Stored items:
=== Section Start ===

(* ===== verification/Qemu.v ===== *)
(** * The QEMU command line

    [pkg/govmm/qemu/qemu.go]: the configuration of a QEMU process, the devices
    it may hold, the arguments each device asks for, and [LaunchQemu], which
    turns a configuration into the command that is run.  [Config] is the Go
    structure, its two private fields [fds] and [qemuParams] included: the
    [append] methods change them, so they are actions of the monad over
    [Config].  The architecture the runtime is built for ([runtime.GOARCH]) and
    the execution of the command are arguments of the model. *)
From S2P Require Import Prelude GoStr.

Module Qemu.

(** The constants of package [runtime] the file reads. *)
Class GoArch : Type := { GOARCH : string }.

(** ** Strings *)

(** [s != ""]. *)
Definition given (s : string) : bool := bool_decide (s <> "").

(** [if b { l = append(l, s) }] contributes [opt b s]. *)
Definition opt (b : bool) (s : string) : list string := if b then [s] else [].

(** [fmt.Sprintf("k=%s", v)]. *)
Definition param (k v : string) : string := k +:+ "=" +:+ v.

(** The option [flag] with the properties [params], separated by commas. *)
Definition option_of (flag : string) (params : list string) : list string := [flag; Join "," params].

Definition on_off (b : bool) : string := if b then "on" else "off".

(** ** Machine and transports *)

Record Machine : Type := mkMachine {
  Machine_Type : string;
  Acceleration : string;
  Machine_Options : string;
}.

Definition MachineTypeMicrovm : string := "microvm".

(** [DeviceDriver], [VirtioTransport], [ObjectType] and the other named string
    types of the file are strings. *)
Definition LegacySerial : string := "serial".
Definition VirtioBlock : string := "virtio-blk".
Definition Virtio9P : string := "virtio-9p".
Definition VirtioSerial : string := "virtio-serial".
Definition VhostUserSCSI : string := "vhost-user-scsi".
Definition VhostUserNet : string := "virtio-net".
Definition VhostUserBlk : string := "vhost-user-blk".
Definition VhostUserFS : string := "vhost-user-fs".
Definition PCIBridgeDriver : string := "pci-bridge".
Definition PCIePCIBridgeDriver : string := "pcie-pci-bridge".
Definition PCIeRootPort : string := "pcie-root-port".

Definition TransportPCI : string := "pci".
Definition TransportCCW : string := "ccw".
Definition TransportMMIO : string := "mmio".

(** A map from transports to device names; a missing key gives the empty
    string. *)
Definition by_transport (pci ccw mmio transport : string) : string :=
  if bool_decide (transport = TransportPCI) then pci
  else if bool_decide (transport = TransportCCW) then ccw
  else if bool_decide (transport = TransportMMIO) then mmio
  else "".

Definition Virtio9PTransport := by_transport "virtio-9p-pci" "virtio-9p-ccw" "virtio-9p-device".
Definition VirtioSerialTransport := by_transport "virtio-serial-pci" "virtio-serial-ccw" "virtio-serial-device".
Definition VirtioBlockTransport := by_transport "virtio-blk-pci" "virtio-blk-ccw" "virtio-blk-device".
Definition VhostUserNetTransport := by_transport "virtio-net-pci" "virtio-net-ccw" "virtio-net-device".
Definition VhostUserSCSITransport := by_transport "vhost-user-scsi-pci" "vhost-user-scsi-ccw" "vhost-user-scsi-device".
Definition VhostUserBlkTransport := by_transport "vhost-user-blk-pci" "vhost-user-blk-ccw" "vhost-user-blk-device".
Definition VhostUserFSTransport := by_transport "vhost-user-fs-pci" "vhost-user-fs-ccw" "vhost-user-fs-device".
Definition VFIODeviceTransport := by_transport "vfio-pci" "vfio-ccw" "vfio-device".
Definition SCSIControllerTransport := by_transport "virtio-scsi-pci" "virtio-scsi-ccw" "virtio-scsi-device".
Definition VSOCKDeviceTransport := by_transport "vhost-vsock-pci" "vhost-vsock-ccw" "vhost-vsock-device".
Definition RngDeviceTransport := by_transport "virtio-rng-pci" "virtio-rng-ccw" "virtio-rng-device".
Definition BalloonDeviceTransport := by_transport "virtio-balloon-pci" "virtio-balloon-ccw" "virtio-balloon-device".

(** ** Devices *)

Definition MemoryBackendFile : string := "memory-backend-file".
Definition MemoryBackendEPC : string := "memory-backend-epc".
Definition TDXGuest : string := "tdx-guest".
Definition SEVGuest : string := "sev-guest".
Definition SecExecGuest : string := "s390-pv-guest".
Definition PEFGuest : string := "pef-guest".

Record Object : Type := mkObject {
  ob_Driver : string;
  ob_Type : string;
  ob_ID : string;
  ob_DeviceID : string;
  ob_MemPath : string;
  ob_Size : Z;
  ob_Debug : bool;
  ob_File : string;
  ob_FirmwareVolume : string;
  ob_CBitPos : Z;
  ob_ReducedPhysBits : Z;
  ob_ReadOnly : bool;
  ob_Prealloc : bool;
}.

Record FSDevice : Type := mkFSDevice {
  fs_Driver : string;
  fs_FSDriver : string;
  fs_ID : string;
  fs_Path : string;
  fs_MountTag : string;
  fs_SecurityModel : string;
  fs_DisableModern : bool;
  fs_ROMFile : string;
  fs_DevNo : string;
  fs_Transport : string;
  fs_Multidev : string;
}.

Definition Socket : string := "socket".
(** Every open file a network device is given is named by its number. *)
Lemma net_fds c ran r cmd nd :
  LaunchQemu c ran = (r, ran ++ [cmd]) -> Z.of_nat (length (cmd_ExtraFiles cmd)) < 2 ^ 62 ->
  DNet nd ∈ q_Devices c -> NetDevice_Valid nd = true -> nd_FDs nd <> [] -> str_mem "," (nd_ID nd) = false ->
  exists arg, has_option "-netdev" arg (cmd_Args cmd) /\
    map (received cmd) (read_fds "fds" arg) = map Some (nd_FDs nd) /\
    map (received cmd) (read_fds "vhostfds" arg) = map Some (vhost_files nd).
Proof.
  intros HL Hlen Hd HV Hne Hid.
  destruct (device_in_command c ran r cmd (DNet nd) HL Hd HV) as (c1 & c2 & ps & bf & af & more & E1 & EA & EF).
  destruct (net_emits nd c1 HV Hne) as [rest E]. simpl in E1. rw E1 in E. injection E as -> ->.
  change (q_fds (_ <| _ ::= _ |>)) with (q_fds c1 ++ vhost_files nd ++ nd_FDs nd) in EF.
  assert (Fv : cmd_ExtraFiles cmd = q_fds c1 ++ vhost_files nd ++ nd_FDs nd ++ more) by by rw EF -!app_assoc.
  assert (Ff : cmd_ExtraFiles cmd = (q_fds c1 ++ vhost_files nd) ++ nd_FDs nd ++ more) by by rw Fv -!app_assoc.
  pose proof (numbers_bound _ _ _ _ Fv Hlen) as Bv. pose proof (numbers_bound _ _ _ _ Ff Hlen) as Bf.
  pose proof (received_numbers _ _ _ _ Fv) as Rv. pose proof (received_numbers _ _ _ _ Ff) as Rf.
  rw length_app in Bf. rw length_app in Rf.
  destruct (read_netdev nd (length (q_fds c1)) Hid Hne Bv Bf) as [Xf Xv].
  exists (Join "," (netdev_words nd (length (q_fds c1)))). split_and!; [|by rw Xf|by rw Xv]. exists bf, (rest ++ af). by rw EA.
Qed.


(** *** Sockets to the guest and migration *)

Definition plain (s : string) : Prop := str_mem "," s = false.

Lemma by_transport_plain a b d t : plain a -> plain b -> plain d -> plain (by_transport a b d t).
Proof. unfold by_transport. by repeat case_match. Qed.
Lemma param_plain k v : plain k -> plain v -> plain (param k v).
Proof. unfold plain, param. intros Hk Hv. by rw !str_mem_app Hk Hv. Qed.
Lemma opt_plain b s : plain s -> Forall plain (opt b s).
Proof. destruct b; repeat constructor; done. Qed.
Lemma modern_params_plain t c b : Forall plain (modern_params t c b).
Proof. apply opt_plain. unfold disableModern. by repeat case_match. Qed.
Lemma rom_params_plain t c r : plain r -> Forall plain (rom_params t c r).
Proof. intros Hr. by apply opt_plain, param_plain. Qed.
Lemma ccw_params_plain t c d : plain d -> Forall plain (ccw_params t c d).
Proof.
  intros Hd. unfold ccw_params. case_match; [|constructor].
  apply Forall_app_2; [by apply opt_plain|by constructor; [apply param_plain|constructor]].
Qed.
(** On a CCW bridge; the slot is kept on failure. *)
Definition plug_ccw_block (devID : string) : M (qemu * Config.BlockDrive) unit :=
  drive ← device;
  let id := Config.bd_ID drive in
  ab ← vm (arch (addDeviceToBridge id CCW));
  devNoHotplug ← lift (Types.Bridges.AddressFormatCCW ab.2 ab.1);
  devNo ← lift (Types.Bridges.AddressFormatCCWForVirtServer ab.2 ab.1);
  _ ← on_device (set_DevNo devNo);
  vm (qmp (ExecuteDeviceAdd id devID "virtio-blk-ccw" devNoHotplug "" true false)).

Definition plug_scsi_block (devID : string) : M (qemu * Config.BlockDrive) unit :=
  drive ← device;
  sl ← lift (Names.GetSCSIIdLun (Config.bd_Index drive));
  vm (qmp (ExecuteSCSIDeviceAdd (Config.bd_ID drive) devID "scsi-hd" (scsiControllerID +:+ ".0") romFile sl.1 sl.2 true false)).

Definition hotplugAddBlockDevice (devID : string) : M (qemu * Config.BlockDrive) unit :=
  conf ← vm config;
  drive ← device;
  let driver := hc_BlockDeviceDriver conf in
  if bool_decide (driver = Config.Nvdimm) || Config.bd_Pmem drive then hotplugAddNvdimm
  else
    _ ← vm (qmp (add_blockdev conf drive));
    on_error
      (if Config.bd_Swap drive || bool_decide (driver = Config.VirtioBlock) then plug_pci_block devID
       else if bool_decide (driver = Config.VirtioBlockCCW) then plug_ccw_block devID
       else if bool_decide (driver = Config.VirtioSCSI) then plug_scsi_block devID
       else throw (Errorf "Block device %s not recognized"))
      (vm (qmp (ExecuteBlockdevDel (Config.bd_ID drive)))).
(** Memory that fits the host is counted as it is plugged. *)
Lemma plug_dimm_books q m :
  0 <= md_SizeMB m < 2 ^ 44 -> fits q (md_SizeMB m) ->
  let '(r, (q', _)) := plug_dimm (q, m) in books q (md_Probe m && negb (is_ok r)) q'.
Proof.
  intros Hs Hb. unfold plug_dimm, vm, device, on_device. munfold. simpl.
  pose proof (quiet_getMemArgs q) as Q2. destruct (getMemArgs q) as [[[[share target] back]|e] q2]; simpl in *;
    [|by apply quiet_books].
  pose proof (dimm_inventory back ("mem" +:+ Itoa (md_Slot m)) target (md_SizeMB m) share (vm_history q2) Hs) as Hd.
  assert (Hb2 : fits q2 (md_SizeMB m)) by (unfold fits; destruct Q2 as (_ & -> & -> & _); done).
  unfold qmp at 1. destruct (ExecHotplugMemory _ _ _ _ _ _) as [[[]|e] h']; simpl in *; destruct Hd as [D1 D2].
  2: { apply (books_after _ _ _ _ Q2). intros [A1 A2]. unfold cpus_tracked. simpl. rw D1 D2. split_and!; [done..|].
       intros _ He. destruct (md_Probe m); simpl; lia. }
  set (q3 := q2 <| vm_history := h' |>).
  assert (T3 : forall q4, quiet q3 q4 -> books q2 true q4).
  { intros q4 Q4 [A1 A2]. destruct (quiet_cpu_steps _ _ Q4) as (B1 & B2 & B3 & B4); [split; [by rw /= D1|done]|].
    split_and!; [done..|]. intros _ He. rw B2 B3 /=. lia. }
  assert (T4 : forall q4, quiet q3 q4 ->
    books q2 false (q4 <| vm_state ::= fun st => st <| qs_HotpluggedMemory ::= fun n => i64 (n + md_SizeMB m) |> |>)).
  { intros q4 Q4 [A1 A2]. destruct (quiet_cpu_steps _ _ Q4) as (B1 & B2 & B3 & B4); [split; [by rw /= D1|done]|].
    split_and!; [done..|]. intros Hp He. specialize (Hb2 Hp He). simpl in *. rw B2 B3 D2 i64_small; lia. }
  destruct (md_Probe m); simpl; [|by apply (books_after _ _ _ _ Q2), T4].
  pose proof (quiet_probe_address (q3, m)) as Q4. destruct (probe_address (q3, m)) as [[[]|e] [q4 m4]]; simpl in *.
  all: apply (books_after _ _ _ _ Q2). 1: by apply T4. by apply T3.
Qed.

Lemma hotplugAddMemory_books q m :
  0 <= md_SizeMB m < 2 ^ 44 -> fits q (md_SizeMB m) ->
  let '(r, (q', _)) := hotplugAddMemory (q, m) in books q (md_Probe m && negb (is_ok r)) q'.
Proof.
  intros Hs Hb. unfold hotplugAddMemory, vm, on_device. munfold. simpl.
  assert (Q1 : quiet q (qmp ExecQueryMemoryDevices q).2)
    by (apply (quiet_qmp ExecQueryMemoryDevices); unfold ExecQueryMemoryDevices; stays).
  destruct (qmp ExecQueryMemoryDevices q) as [[devices|e] q1]; simpl in *; [|by apply quiet_books].
  assert (Hb1 : fits q1 (md_SizeMB m)) by (unfold fits; destruct Q1 as (_ & -> & -> & _); done).
  destruct (negb (bool_decide (devices = []))); simpl.
  - pose proof (plug_dimm_books q1 (set_Slot (next_slot devices) m) Hs Hb1) as Hp.
    destruct (plug_dimm _) as [r [q' m']]. by apply (books_after _ _ _ _ Q1).
  - pose proof (plug_dimm_books q1 m Hs Hb1) as Hp.
    destruct (plug_dimm _) as [r [q' m']]. by apply (books_after _ _ _ _ Q1).
Qed.

Lemma hotplugMemory_books op q m :
  md_SizeMB m < 2 ^ 44 -> let '(r, (q', _)) := hotplugMemory op (q, m) in books q (md_Probe m && negb (is_ok r)) q'.
Proof.
  intros Hs. unfold hotplugMemory. munfold. unfold vm, device. munfold. simpl.
  destruct (negb (supportGuestMemoryHotplug _)); [by apply quiet_books|].
  destruct (Z.ltb_spec (md_SizeMB m) 0) as [|Hpos]; [by apply quiet_books|]. simpl.
  pose proof (quiet_qmpSetup q) as Q1. destruct (qmpSetup q) as [[[]|e] q1]; simpl in *; [|by apply quiet_books].
  destruct (md_SizeMB m =? 0); [by apply quiet_books|]. destruct op; [|by apply quiet_books].
  destruct hostMemMB as [maxMem|e] eqn:E; [|by apply quiet_books]. apply hostMemMB_bound in E. simpl.
  destruct (Z.ltb_spec (i64 maxMem) (i64 (i64 (hc_MemorySize (vm_config q) + extra q) + md_SizeMB m))) as [|Hle];
    [by apply quiet_books|].
  pose proof (hotplugAddMemory_books q1 m ltac:(lia)) as Ha. destruct (hotplugAddMemory (q1, m)) as [r [q' m']].
  apply (books_after _ _ _ _ Q1), Ha. unfold fits. destruct Q1 as (_ & -> & -> & _). intros [_ Hm] He.
  rw !i64_small in Hle; lia.
Qed.

(** The size of a virtio-mem device is no count of DIMMs. *)
Lemma virtio_books lost q q' n :
  hc_VirtioMem (vm_config q) = true -> quiet q q' ->
  books q lost (q' <| vm_state ::= fun st => st <| qs_HotpluggedMemory := n |> |>).
Proof.
  intros Hv Hq T. destruct (quiet_cpu_steps _ _ Hq T) as (A1 & _ & _ & A4). split_and!; [done..|].
  intros [Hf _]. congruence.
Qed.

(** Memory is never taken away. *)
Lemma quiet_unplug q m : quiet q (hotplugMemory OpRemove (q, m)).2.1.
Proof.
  assert (Hm : stays pquiet (hotplugMemory OpRemove)); [|apply (Hm (q, m))].
  unfold hotplugMemory, device. quiet.
Qed.

(** The requests of a client are 32-bit integers. *)
Lemma ResizeMemory_books req block probe q :
  0 <= req < 2 ^ 32 -> let '(r, q') := ResizeMemory req block probe q in books q (probe && negb (is_ok r)) q'.
Proof.
  intros Hr. unfold ResizeMemory. munfold. cbv beta zeta.
  pose proof (quiet_qmpSetup q) as Q1. destruct (qmpSetup q) as [[[]|e] q1]; simpl in *; [|by apply quiet_books].
  set (current := u32 _). assert (Hc : 0 <= current < 2 ^ 32) by (by apply wrapu_range).
  assert (Hp : forall n, n < 2 ^ 32 ->
    let '(r, q') := resize_plug OpAdd (mkMemoryDevice 0 (calcHotplugMemMiBSize n block) 0 probe) q1 in
    books q (probe && negb (is_ok r)) q').
  { intros n Hn. unfold resize_plug.
    pose proof (hotplugMemory_books OpAdd q1 (mkMemoryDevice 0 (calcHotplugMemMiBSize n block) 0 probe)) as Hm.
    destruct (hotplugMemory _ _) as [r [q2 m2]]. apply (books_after _ _ _ _ Q1).
    assert (Hs : calcHotplugMemMiBSize n block < 2 ^ 44).
    { unfold calcHotplugMemMiBSize, u32. case_match; [lia|]. eapply Z.lt_trans; [by apply wrapu_range|done]. }
    by destruct r; apply Hm. }
  destruct (hc_VirtioMem (vm_config q) && negb (current =? req)) eqn:Ev; simpl.
  { apply andb_true_iff in Ev as [Ev _].
    assert (Q2 : stays quiet (qmp (ExecQomSet "virtiomem0" "requested-size" (u64 (u32 (req - hc_MemorySize (vm_config q)) * 1024 * 1024)))))
      by (unfold ExecQomSet; quiet).
    specialize (Q2 q1). destruct (qmp _ q1) as [[[]|e] q2]; simpl in *.
    - apply virtio_books; [done|]. by etrans.
    - apply quiet_books. by etrans. }
  destruct (Z.ltb_spec current req).
  - specialize (Hp (req - current) ltac:(lia)). by destruct (resize_plug _ _ _) as [[]].
  - destruct (req <? current); [|by apply quiet_books]. unfold resize_plug.
    pose proof (quiet_unplug q1 (mkMemoryDevice 0 (calcHotplugMemMiBSize (current - req) block) 0 probe)) as Q2.
    destruct (hotplugMemory _ _) as [[n|e] [q2 m2]]; simpl in *; [destruct (n =? 0)|]; apply quiet_books; by etrans.
Qed.

(** ** A machine through its life *)

Inductive action : Type :=
| AStart (timeout : Z) | AStop (waitOnly : bool) | APause | AResume | ASave | ACheck | AThreads | ADisconnect | ACleanup
| AAdd (d : cold_device)
| AHot (op : Operation) (d : hot_device)
| AVCPUs (reqVCPUs : Z)
| AMemory (reqMemMB memoryBlockSizeMB : Z) (probe : bool).

(** The result of a call, without its value. *)
Definition outcome {A} (m : M qemu A) : M qemu unit := _ ← m; mret tt.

=== Section End ===

Exercise description: Proceeding from the line containing "Record Object : Type" through the line containing "fs_DisableModern : bool;", transcribe the lines above exactly, both end lines included.

Response area:
Record Object : Type := mkObject {
  ob_Driver : string;
  ob_Type : string;
  ob_ID : string;
  ob_DeviceID : string;
  ob_MemPath : string;
  ob_Size : Z;
  ob_Debug : bool;
  ob_File : string;
  ob_FirmwareVolume : string;
  ob_CBitPos : Z;
  ob_ReducedPhysBits : Z;
  ob_ReadOnly : bool;
  ob_Prealloc : bool;
}.

Record FSDevice : Type := mkFSDevice {
  fs_Driver : string;
  fs_FSDriver : string;
  fs_ID : string;
  fs_Path : string;
  fs_MountTag : string;
  fs_SecurityModel : string;
  fs_DisableModern : bool;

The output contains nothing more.